I have followed this guidance. My company's spf record says:
v=spf1 include:spf.protection.outlook.com -all
the spf.protection.outlook.com record ends with include:spfa.protection.outlook.com -all which ends with include:spfb.protection.outlook.com
Each of those includes has a set of CIDRs for IPs used by outlook.com when sending email.

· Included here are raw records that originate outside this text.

Definition CanonicalState_set_sessions (v : gmap SessionId Session) (r : CanonicalState) : CanonicalState := {|
  CanonicalState.hosts := r.(CanonicalState.hosts);
  CanonicalState.runtimes := r.(CanonicalState.runtimes);
  CanonicalState.projects := r.(CanonicalState.projects);
  CanonicalState.sessions := v;
  CanonicalState.reported_status := r.(CanonicalState.reported_status);
  CanonicalState.turns := r.(CanonicalState.turns);
  CanonicalState.turn_order := r.(CanonicalState.turn_order);
  CanonicalState.items := r.(CanonicalState.items);
  CanonicalState.queue := r.(CanonicalState.queue);
  CanonicalState.attention := r.(CanonicalState.attention);
  CanonicalState.attention_order := r.(CanonicalState.attention_order);
  CanonicalState.workflows := r.(CanonicalState.workflows);
  CanonicalState.steps := r.(CanonicalState.steps);
  CanonicalState.artifacts := r.(CanonicalState.artifacts);
  CanonicalState.diagnostics := r.(CanonicalState.diagnostics);
  CanonicalState.acks := r.(CanonicalState.acks)
|}.

Definition CanonicalState_set_reported_status (v : gmap SessionId SessionStatus) (r : CanonicalState) : CanonicalState := {|
  CanonicalState.hosts := r.(CanonicalState.hosts);
  CanonicalState.runtimes := r.(CanonicalState.runtimes);
  CanonicalState.projects := r.(CanonicalState.projects);
  CanonicalState.sessions := r.(CanonicalState.sessions);
  CanonicalState.reported_status := v;
  CanonicalState.turns := r.(CanonicalState.turns);
  CanonicalState.turn_order := r.(CanonicalState.turn_order);
  CanonicalState.items := r.(CanonicalState.items);
  CanonicalState.queue := r.(CanonicalState.queue);
  CanonicalState.attention := r.(CanonicalState.attention);
  CanonicalState.attention_order := r.(CanonicalState.attention_order);
  CanonicalState.workflows := r.(CanonicalState.workflows);
  CanonicalState.steps := r.(CanonicalState.steps);
  CanonicalState.artifacts := r.(CanonicalState.artifacts);
  CanonicalState.diagnostics := r.(CanonicalState.diagnostics);
  CanonicalState.acks := r.(CanonicalState.acks)
|}.
Lemma apply_wf s e s' : state_wf s → CanonicalState_apply s e = (s', Ok tt) → state_wf s'.
Proof. intros Hwf (s1 & H & ->)%apply_ok. by eapply recompute_derived_wf, apply_change_wf. Qed.

Lemma default_wf : state_wf CanonicalState_default.
Proof.
  split; try done.
  - split; try done; [constructor|]. intros k. split; [by intros ?%elem_of_nil | by intros [? ?]].
  - split; try done; [constructor|]. intros k. split; [by intros ?%elem_of_nil | by intros [? ?]].
Qed.

Lemma reachable_wf s : reachable s → state_wf s.
Proof. induction 1; [apply default_wf|by eapply apply_wf]. Qed.

(** C11: Every state reached by applied effects is well formed: all tables are keyed by the
    identifiers of their entries, the observation orders list each entry once, stored turns are
    valid, an item is listed by its turn, acknowledgements and control claims are justified; and
    looking up the turn of a remote command is never ambiguous: it finds the only one, or there is
    none. *)
Theorem reachable_states_are_well_formed s (Hr : reachable s) :
  state_wf s ∧
  ∀ cid, (∃ turn, remote_command_turn s cid = Ok turn) ∨
         (remote_command_turn s cid = Err StateError.RuntimeAcknowledgementWithoutRemoteTurn ∧
          ∀ k t, s.(CanonicalState.turns) !! k = Some t → is_remote_turn cid t = false).
Proof.
  apply reachable_wf in Hr as Hwf. split; [done|]. intros cid. unfold remote_command_turn.
  destruct (filter_b _ _) as [|t1 [|t2 l]] eqn:E; [right|left; by eexists|].
  - split; [done|]. intros k t Hk. apply not_true_iff_false. intros Hc.
    assert (t ∈ filter_b (is_remote_turn cid) (btree_values s.(CanonicalState.turns))) as Hin.
    { apply elem_of_filter_b. split; [|done]. apply elem_of_btree_values. by exists k. }
    rewrite E in Hin. by apply elem_of_nil in Hin.
  - exfalso. assert (NoDup (Turn.id <$> t1 :: t2 :: l)) as Hnd.
    { rewrite <-E. apply filter_b_fmap_NoDup. apply (btree_values_NoDup Turn.id).
      apply (turn_table_key _ _ _ (wf_turns _ Hwf)). }
    assert (∀ t, t ∈ t1 :: t2 :: l → s.(CanonicalState.turns) !! t.(Turn.id) = Some t ∧
                                     is_remote_turn cid t = true) as Hall.
    { rewrite <-E. intros t [[k Hk]%elem_of_btree_values Ht]%elem_of_filter_b.
      by rewrite (turn_table_key _ _ _ (wf_turns _ Hwf) k t Hk). }
    destruct (Hall t1 ltac:(left)) as [H1 R1], (Hall t2 ltac:(right; left)) as [H2 R2].
    pose proof (turn_table_remote _ _ _ (wf_turns _ Hwf) _ _ _ _ _ H1 H2 R1 R2) as Heq.
    csimpl in Hnd. rewrite NoDup_cons in Hnd. destruct Hnd as [Hn _]. apply Hn. rewrite Heq. left.
Qed.
Definition index_session (view : SessionIndexView) (session : Session) : SessionIndexView :=
  let summary := summarise session in
  if session.(Session.archived)
  then SessionIndexView.mk view.(SessionIndexView.project_id) view.(SessionIndexView.active)
         view.(SessionIndexView.history) (view.(SessionIndexView.archived) ++ [summary])
  else if session_is_current session
  then SessionIndexView.mk view.(SessionIndexView.project_id) (view.(SessionIndexView.active) ++ [summary])
         view.(SessionIndexView.history) view.(SessionIndexView.archived)
  else SessionIndexView.mk view.(SessionIndexView.project_id) view.(SessionIndexView.active)
         (view.(SessionIndexView.history) ++ [summary]) view.(SessionIndexView.archived).

Definition session_index (s : CanonicalState) (project_id : ProjectId) : SessionIndexView :=
  foldl index_session (SessionIndexView.mk project_id [] [] [])
    (filter_b (λ session, bool_decide (session.(Session.project_id) = project_id))
              (btree_values s.(CanonicalState.sessions))).

Definition require_session (s : CanonicalState) (session_id : SessionId) : result Session StateError :=
  ok_or (s.(CanonicalState.sessions) !! session_id) (StateError.UnknownSession session_id).

Definition transcript_turn (s : CanonicalState) (turn : Turn) : TranscriptTurn :=
  TranscriptTurn.mk turn (filter_map (λ item_id, s.(CanonicalState.items) !! item_id) turn.(Turn.item_ids)).

Definition transcript (s : CanonicalState) (session_id : SessionId) : result TranscriptView StateError :=
  require_session s session_id ;?
  Ok (TranscriptView.mk session_id (transcript_turn s <$> turns_of s session_id) false).
(** An item that names another session than the turn it joins is accepted, without a refresh of the transcript
    of the session of the turn; from then on that transcript does not build, so a change of status of that
    session, which has to rebuild it, cannot be committed. *)
Theorem misplaced_item_blocks_transcript s item s' t (Hr : reachable s)
    (Ha : CanonicalState_apply s (StateEffect.ItemUpserted item) = (s', Ok tt))
    (Ht : s.(CanonicalState.turns) !! item.(Item.turn_id) = Some t)
    (Hne : t.(Turn.session_id) ≠ item.(Item.session_id)) (Hnew : s.(CanonicalState.items) !! item.(Item.id) = None) :
  let key := ProjectionKey.Transcript t.(Turn.session_id) in
  key ∉ affected_keys s s' (StateEffect.ItemUpserted item) ∧
  is_ok (build_projection s' key) = false ∧
  ∀ status s2, CanonicalState_apply s' (StateEffect.SessionStatusChanged t.(Turn.session_id) status) = (s2, Ok tt) →
    key ∈ affected_keys s' s2 (StateEffect.SessionStatusChanged t.(Turn.session_id) status) ∧
    is_ok (build_projection s2 key) = false.
Proof.
  set (sid := t.(Turn.session_id)) in *. pose proof (reachable_wf s Hr) as Hwf.
  assert (state_wf s') as Hwf' by by eapply apply_wf.
  assert (∃ t', s'.(CanonicalState.turns) !! item.(Item.turn_id) = Some t' ∧ t'.(Turn.session_id) = sid ∧
    item.(Item.id) ∈ t'.(Turn.item_ids) ∧ s'.(CanonicalState.items) !! item.(Item.id) = Some item)
    as (t' & Ht' & Hs' & Hin & Hi).
  { apply apply_ok in Ha as (s1 & Ha & ->). destruct (recompute_derived_frame s1) as (ms & mp & ->). simpl in *.
    destruct (apply_item_cases s item (wf_turns _ Hwf)) as [[E _]|(u & Hu & _ & E)]; [congruence|].
    assert (u = t) as -> by congruence. rewrite E in Ha. injection Ha as <-. simpl. rewrite !lookup_insert_eq. eexists. split_and!; [done|simpl..|done].
    - done.
    - apply elem_of_push_new. by right. }
  assert (∀ s2, state_wf s2 → s2.(CanonicalState.turns) = s'.(CanonicalState.turns) →
    s2.(CanonicalState.items) = s'.(CanonicalState.items) →
    is_ok (build_projection s2 (ProjectionKey.Transcript sid)) = false) as Hfail.
  { intros s2 Hwf2 E1 E2. apply not_true_is_false. intros Hb.
    pose proof (turn_in_turns_of s2 _ t' Hwf2 (eq_trans (f_equal (lookup _) E1) Ht')) as Hturn. rewrite Hs' in Hturn.
    rewrite <-E2 in Hi. by destruct Hne; rewrite (built_transcript_places_items s2 sid t' _ item Hb Hturn Hin Hi). }
  split_and!; [|by apply Hfail|].
  - simpl. rewrite Hnew. intros H%transcript_push_session_id_inv; [|apply (control_session_key _ _ _ (wf_control _ Hwf'))].
    by destruct H as [?%elem_of_nil|?].
  - intros status s2 Ha2. assert (state_wf s2) as Hwf2 by by eapply apply_wf.
    apply apply_ok in Ha2 as (s3 & Ha2 & ->). simpl in Ha2. rewrite checked_ok in Ha2. unfold apply_status in Ha2.
    rewrite rbind_ok_unit, reject_if_ok in Ha2. destruct Ha2 as [Hsome [= <-]].
    split; [|apply Hfail; [done|..]; by rewrite recompute_derived_eq].
    destruct (s'.(CanonicalState.sessions) !! sid) as [x|] eqn:Ex; [|done].
    eapply transcript_in_push_session_id; [rewrite lookup_derived_session; simpl; by rewrite Ex|].
    simpl. apply (control_session_key _ _ _ (wf_control _ Hwf') _ _ Ex).
Qed.
Definition read_stream_file (log : StreamLog) (path : string) : result (list LogRecord) StateError :=
  let? content := ok_or (log !! path) (StateError.Io path) in
  read_lines path 0 (lines_of content).

(** [path.extension() == Some("jsonl")] *)
Definition has_jsonl_extension (name : string) : bool :=
  match rev (split_on "."%char name) with
  | extension :: stem :: more =>
      bool_decide (extension = "jsonl") && negb (str_is_empty stem && bool_decide (more = []))
  | _ => false
  end.

(** The loop of [read_streams] over the sorted paths. *)
Fixpoint read_paths (log : StreamLog) (paths : list string)
    : result (list (string * list LogRecord)) StateError :=
  match paths with
  | [] => Ok []
  | path :: rest =>
      let? records := read_stream_file log path in
      contract (verify_contiguous records) ;?
      let? streams := read_paths log rest in
      Ok ((path, records) :: streams)
  end.

Definition read_streams (log : StreamLog) : result (list (string * list LogRecord)) StateError :=
  read_paths log (filter_b has_jsonl_extension (btree_keys log)).

(** The order of [read_all]: time, then file name, then cursor. *)
Definition record_leb (left right : LogRecord) : bool :=
  let ln := stream_file_name left.(LogRecord.stream) in
  let rn := stream_file_name right.(LogRecord.stream) in
  if left.(LogRecord.appended_at_ms) <? right.(LogRecord.appended_at_ms) then true
  else if right.(LogRecord.appended_at_ms) <? left.(LogRecord.appended_at_ms) then false
  else if negb (str_leb rn ln) then true
  else if negb (str_leb ln rn) then false
  else left.(LogRecord.cursor).(Cursor.seq) <=? right.(LogRecord.cursor).(Cursor.seq).

Definition read_all (log : StreamLog) : result (list LogRecord) StateError :=
  let? per_stream := read_streams log in
  Ok (sort_by record_leb (concat per_stream.*2)).

Definition stream_heads (log : StreamLog) : result (list (StreamKey * Cursor)) StateError :=
  let? per_stream := read_streams log in
  Ok (filter_map (λ '(_, records),
        (λ r, (r.(LogRecord.stream), r.(LogRecord.cursor))) <$> last records) per_stream).

End log.

Lemma str_take_all (s : string) : str_take (String.length s) s = s.
Proof. induction s as [|c s IH]; simpl; [done|]. by rewrite IH. Qed.

(** ** Reading back lines *)

Lemma split_on_nonempty sep s : split_on sep s ≠ [].
Proof. destruct s as [|c s]; simpl; [done|]. destruct (Ascii.eqb c sep); [done|]. by destruct (split_on sep s). Qed.

Lemma split_on_app sep a b :
  sep ∉ bytes_of a → split_on sep (a +:+ String sep b) = a :: split_on sep b.
Proof.
  induction a as [|c a IH]; intros Ha.
  - rewrite append_nil_l. simpl. by rewrite Ascii.eqb_refl.
  - simpl in Ha. rewrite not_elem_of_cons in Ha. destruct Ha as [Hc Ha]. rewrite append_cons_l. simpl.
    destruct (Ascii.eqb_spec c sep) as [->|_]; [done|]. by rewrite IH.
Qed.

Lemma split_on_snoc sep a b :
  sep ∉ bytes_of b → split_on sep (a +:+ String sep b) = split_on sep a ++ [b].
Proof.
  intros Hb. induction a as [|c a IH].
  - rewrite append_nil_l. simpl. rewrite Ascii.eqb_refl. f_equal.
    induction b as [|d b IHb]; [done|]. simpl in *. rewrite not_elem_of_cons in Hb. destruct Hb as [Hd Hb].
    destruct (Ascii.eqb_spec d sep) as [->|_]; [done|]. by rewrite IHb.
  - rewrite append_cons_l. simpl. rewrite IH. destruct (Ascii.eqb c sep); [done|].
    destruct (split_on sep a) eqn:E; [by apply split_on_nonempty in E|done].
Qed.

Lemma lines_of_line a rest :
  newline ∉ bytes_of a → strip_cr a = a → lines_of (a +:+ String newline rest) = a :: lines_of rest.
Proof.
  intros Hn Hcr. unfold lines_of. rewrite split_on_app by done. simpl.
  destruct (split_on newline rest) eqn:E; [by apply split_on_nonempty in E|]. by rewrite Hcr.
Qed.

(** The content of a file with one encoded value per line. *)
Definition file_content {A} (encode : A → string) (l : list A) : string :=
  foldr (λ x rest, encode x +:+ String newline rest) "" l.

Lemma file_content_snoc {A} (encode : A → string) l x :
  file_content encode l +:+ (encode x +:+ String newline "") = file_content encode (l ++ [x]).
Proof.
  induction l as [|y l IH]; [by rewrite append_nil_l|]. simpl.
  rewrite append_assoc, append_cons_l. by rewrite IH.
Qed.

Lemma lines_of_content {A} (encode : A → string) decode l :
  Forall (line_codec encode decode) l → lines_of (file_content encode l) = encode <$> l.
Proof.
  induction 1 as [|x l [_ Hn Hc _] _ IH]; [done|]. simpl. rewrite lines_of_line by done. by rewrite IH.
Qed.

Section reading.
Context `{Codec}.

(** The content of a file to which [rs] were appended. *)
Definition content_of (rs : list LogRecord) : string := file_content encode rs.

Lemma content_of_snoc rs r : content_of rs +:+ (encode r +:+ String newline "") = content_of (rs ++ [r]).
Proof. apply file_content_snoc. Qed.

Lemma read_lines_content path i rs :
  Forall codec_ok rs → read_lines path i (lines_of (content_of rs)) = Ok rs.
Proof.
  revert i. induction rs as [|r rs IH]; intros i; [done|]. rewrite Forall_cons. intros [[Hd Hn Hc Hb] Hrs].
  simpl. rewrite lines_of_line by done. simpl. by rewrite Hb, Hd, (IH _ Hrs).
Qed.

(** *** The directory after a history of appends *)

Definition record_path (r : LogRecord) : string := stream_file_name r.(LogRecord.stream).

Definition records_at (path : string) (h : list LogRecord) : list LogRecord :=
  filter_b (λ r, bool_decide (record_path r = path)) h.

Definition append_written (log : StreamLog) (r : LogRecord) : StreamLog := (append log r IoOutcome.Written).1.

Definition log_of (h : list LogRecord) : StreamLog := foldl append_written ∅ h.

Lemma log_of_snoc h r : log_of (h ++ [r]) = append_written (log_of h) r.
Proof. unfold log_of. by rewrite foldl_app. Qed.

Lemma log_of_lookup h path :
  log_of h !! path = (if bool_decide (records_at path h = []) then None else Some (content_of (records_at path h))).
Proof.
  induction h as [|r h IH] using rev_ind; [done|]. rewrite log_of_snoc. unfold append_written, append. simpl.
  unfold records_at in *. rewrite filter_b_app. simpl.
  destruct (decide (record_path r = path)) as [E|E].
  - rewrite !(bool_decide_true (record_path r = path)) by done.
    unfold record_path in E. rewrite E, lookup_insert_eq, IH.
    rewrite (bool_decide_false (_ ++ _ = [])) by (intros [_ ?]%app_nil; done).
    f_equal. rewrite <-content_of_snoc. f_equal.
    case_bool_decide as Hn; [by rewrite Hn|done].
  - rewrite !(bool_decide_false (record_path r = path)) by done.
    rewrite app_nil_r, lookup_insert_ne by done. apply IH.
Qed.

Lemma records_at_elem path h r : r ∈ records_at path h ↔ r ∈ h ∧ record_path r = path.
Proof. unfold records_at. by rewrite elem_of_filter_b, bool_decide_eq_true. Qed.

Lemma log_of_keys h path : is_Some (log_of h !! path) ↔ ∃ r, r ∈ h ∧ record_path r = path.
Proof.
  rewrite log_of_lookup. setoid_rewrite <-records_at_elem. case_bool_decide as Hn.
  - rewrite Hn. split; [by intros [? ?] | by intros (r & ?%elem_of_nil)].
  - split; [intros _|by eexists]. destruct (records_at path h) as [|r l]; [done|]. exists r. left.
Qed.

Lemma stream_file_extension stream : has_jsonl_extension (stream_file_name stream) = true.
Proof.
  unfold has_jsonl_extension, stream_file_name.
  rewrite <-!append_assoc. change ".jsonl" with (String "."%char "jsonl").
  rewrite split_on_snoc, rev_unit by (vm_compute; set_solver).
  destruct (rev (split_on "."%char _)) as [|stem more] eqn:E.
  { apply (f_equal (@rev string)) in E. rewrite rev_involutive in E. by apply split_on_nonempty in E. }
  rewrite bool_decide_true by done. simpl. destruct stem; [|done]. simpl.
  case_bool_decide as Hm; [|done]. subst more. apply (f_equal (@rev string)) in E. rewrite rev_involutive in E.
  assert (∃ c rest, (stream_kind stream +:+ "-") +:+ sanitise (stream_identifier stream) = String c rest ∧
            Ascii.eqb c "."%char = false) as (c & rest & Eq & Hc).
  { destruct stream; eexists _, _; split; reflexivity. }
  rewrite Eq in E. simpl in E. rewrite Hc in E. destruct (split_on "."%char rest); discriminate E.
Qed.
End reading.

(** ** The global order *)

Lemma record_leb_true a b :
  record_leb a b = true ↔
  a.(LogRecord.appended_at_ms) < b.(LogRecord.appended_at_ms) ∨
  (a.(LogRecord.appended_at_ms) = b.(LogRecord.appended_at_ms) ∧
   str_leb (record_path a) (record_path b) = true ∧
   (record_path a = record_path b → a.(LogRecord.cursor).(Cursor.seq) ≤ b.(LogRecord.cursor).(Cursor.seq))).
Proof.
  unfold record_leb. fold (record_path a) (record_path b).
  destruct (Z.ltb_spec a.(LogRecord.appended_at_ms) b.(LogRecord.appended_at_ms)); [naive_solver|].
  destruct (Z.ltb_spec b.(LogRecord.appended_at_ms) a.(LogRecord.appended_at_ms)); [naive_solver lia|].
  destruct (str_leb (record_path b) (record_path a)) eqn:Hba; simpl.
  - destruct (str_leb (record_path a) (record_path b)) eqn:Hab; simpl; [|naive_solver lia].
    pose proof (str_leb_antisym _ _ Hab Hba). rewrite Z.leb_le. naive_solver lia.
  - split; [|done]. intros _. right. split; [lia|].
    destruct (str_leb_total (record_path a) (record_path b)) as [Hab|Hab]; [|congruence]. split; [done|].
    intros E. rewrite E in *. congruence.
Qed.

Lemma record_leb_total a b : record_leb a b = true ∨ record_leb b a = true.
Proof.
  rewrite !record_leb_true.
  destruct (Z.lt_trichotomy a.(LogRecord.appended_at_ms) b.(LogRecord.appended_at_ms)) as [?|[E|?]]; [auto| |auto].
  destruct (decide (record_path a = record_path b)) as [Ep|Hne].
  - rewrite Ep, E. destruct (str_leb_total (record_path b) (record_path b)) as [Hr|Hr]; rewrite Hr;
      destruct (Z.le_ge_cases a.(LogRecord.cursor).(Cursor.seq) b.(LogRecord.cursor).(Cursor.seq)); naive_solver.
  - destruct (str_leb_total (record_path a) (record_path b)); naive_solver.
Qed.

Lemma record_leb_trans a b c : record_leb a b = true → record_leb b c = true → record_leb a c = true.
Proof.
  rewrite !record_leb_true. intros [?|(E1 & L1 & C1)] [?|(E2 & L2 & C2)]; [left; lia..|].
  right. split; [lia|]. split; [by eapply str_leb_trans|]. intros E.
  assert (record_path a = record_path b) as Eab.
  { apply str_leb_antisym; [done|]. by rewrite E. }
  assert (record_path b = record_path c) as Ebc by congruence. specialize (C1 Eab). specialize (C2 Ebc). lia.
Qed.

(** Records in strictly increasing append time are recovered by the sort. *)
Definition times_increase (h : list LogRecord) : Prop :=
  StronglySorted (λ a b, a.(LogRecord.appended_at_ms) < b.(LogRecord.appended_at_ms)) h.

However, I am getting DMARC reports from google.com indicating an SPF FAIL for an IP that is actually covered by one of the includes in the SPF record. I think this is incorrect, yet is happening frequently.
Here is an example:
source_ip>104.47.117.233</source_ip>
<count>1</count>
-<policy_evaluated>
<disposition>none</disposition>
<dkim>pass</dkim>
<spf>fail</spf>
the rejected ip is part of ip4:104.47.0.0/17 which is part of the spfb.protection.outlook record:
spfb.protection.outlook.com. 394 IN TXT "v=spf1 ip6:2a01:111:f400::/48 ip4:23.103.128.0/19 ip4:23.103.198.0/23 ip4:65.55.88.0/24 ip4:104.47.0.0/17 ip4:23.103.200.0/21 ip4:23.103.208.0/21 ip4:23.103.191.0/24 ip4:216.32.180.0/23 ip4:94.245.120.64/26 -all"
So, why is Google's email server treating this as an SPF fail?
This is not an isolated example - I receive frequent SPF fail notifications with respect to IPs included in the SPF record.